[Given records — start]

Lemma pipe_refused s fd a p pid buf count :
  pipe_end s fd a p pid →
  (may_write pid fd p = false → pipe_write junk fd buf count s = Ok (- EPERM, s)) ∧
  (may_read pid fd p = false → pipe_read await fd buf count s = Ok (- EPERM, s)).
Proof.
  intros He. unfold pipe_write, pipe_read, may_write, may_read.
  split; mrun (lookup_pipe_ok s fd a p pid He); destruct He as [(t & Ht & <-) Hl _ Ha _ Hz];
    rewrite (proj2 (Z.eqb_neq a 0)) by done; mrun (pipe_at_ok _ _ _ Ha); mrun (get_cur_pid_ok _ _ Ht);
    destruct (is_creator _ _ _), (is_target _ _ _), (_ =? PIPE_DIRECTION_TO_TARGET), (_ =? PIPE_DIRECTION_FROM_TARGET);
    cbn; intros; done.
Qed.

(** C20: pipes carry bytes in order.  Writing [count] bytes that fit appends exactly the bytes at
    [buf] to what the pipe holds and signals its event.  Reading a pipe that holds something
    delivers its first bytes, at most [count] of them; taking all of them empties the pipe, and a
    shorter read leaves everything in it, to be read again.  The wrong end gets -EPERM. *)
Theorem pipe_transfers s fd a p pid buf count w :
  pipe_end s fd a p pid → pipe_ok p → events s !! write_event p = Some w →
  0 ≤ count < 2147483648 → write_pointer p < 2147483648 →
  (may_write pid fd p = true → write_pointer p + count ≤ buffer_size p →
     ∃ p' s', pipe_write junk fd buf count s = Ok (count, s') ∧ pipe_ok p' ∧
       pipeheap (piping s') !! a = Some p' ∧ events s' !! write_event p = Some (u32 (w + 1)) ∧
       pipe_lock (piping s') = pipe_lock (piping s) ∧
       pending p' = pending p ++ load_bytes (kmem s) buf (Z.to_nat count)) ∧
  (may_read pid fd p = true → read_pointer p < write_pointer p →
     ∃ p' s', pipe_read await fd buf count s = Ok (Z.min count (zlen (pending p)), s') ∧
       pipeheap (piping s') !! a = Some p' ∧ events s' !! write_event p = Some 0 ∧
       pipe_lock (piping s') = pipe_lock (piping s) ∧
       kmem s' = store_bytes (kmem s) buf (take (Z.to_nat count) (pending p)) ∧
       pending p' = if count <? zlen (pending p) then pending p else []) ∧
  (may_write pid fd p = false → pipe_write junk fd buf count s = Ok (- EPERM, s)) ∧
  (may_read pid fd p = false → pipe_read await fd buf count s = Ok (- EPERM, s)).
Proof.
  intros He Hok Hev Hc Hw. split_and!; [| |by apply (pipe_refused s fd a p pid)..].
  - intros Hm Hfit. destruct (pipe_write_ok s fd a p pid buf count w He Hok Hm Hc Hfit Hev)
      as (p' & s' & E & Hok' & -> & Hp & _). exists p'. eexists.
    split_and!; [exact E|done|apply lookup_insert_eq|apply lookup_insert_eq|done|done].
  - intros Hm Hrw. eexists (after_read p count), _.
    split; [by apply (pipe_read_ok s fd a p pid buf count); [..|lia]|].
    split_and!; [apply lookup_insert_eq|apply lookup_insert_eq|done|done|].
    rewrite (pending_length p Hok). unfold after_read. by destruct (_ <? _).
Qed.
End pipes.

[Given records — finish]

§ **What you are asked to do**: Restate exactly, and only, every line from the one that contains "intros He Hok" through the last line of the records.

§ **Answer to the exercise**:
  intros He Hok Hev Hc Hw. split_and!; [| |by apply (pipe_refused s fd a p pid)..].
  - intros Hm Hfit. destruct (pipe_write_ok s fd a p pid buf count w He Hok Hm Hc Hfit Hev)
      as (p' & s' & E & Hok' & -> & Hp & _). exists p'. eexists.
    split_and!; [exact E|done|apply lookup_insert_eq|apply lookup_insert_eq|done|done].
  - intros Hm Hrw. eexists (after_read p count), _.
    split; [by apply (pipe_read_ok s fd a p pid buf count); [..|lia]|].
    split_and!; [apply lookup_insert_eq|apply lookup_insert_eq|done|done|].
    rewrite (pending_length p Hok). unfold after_read. by destruct (_ <? _).
Qed.
End pipes.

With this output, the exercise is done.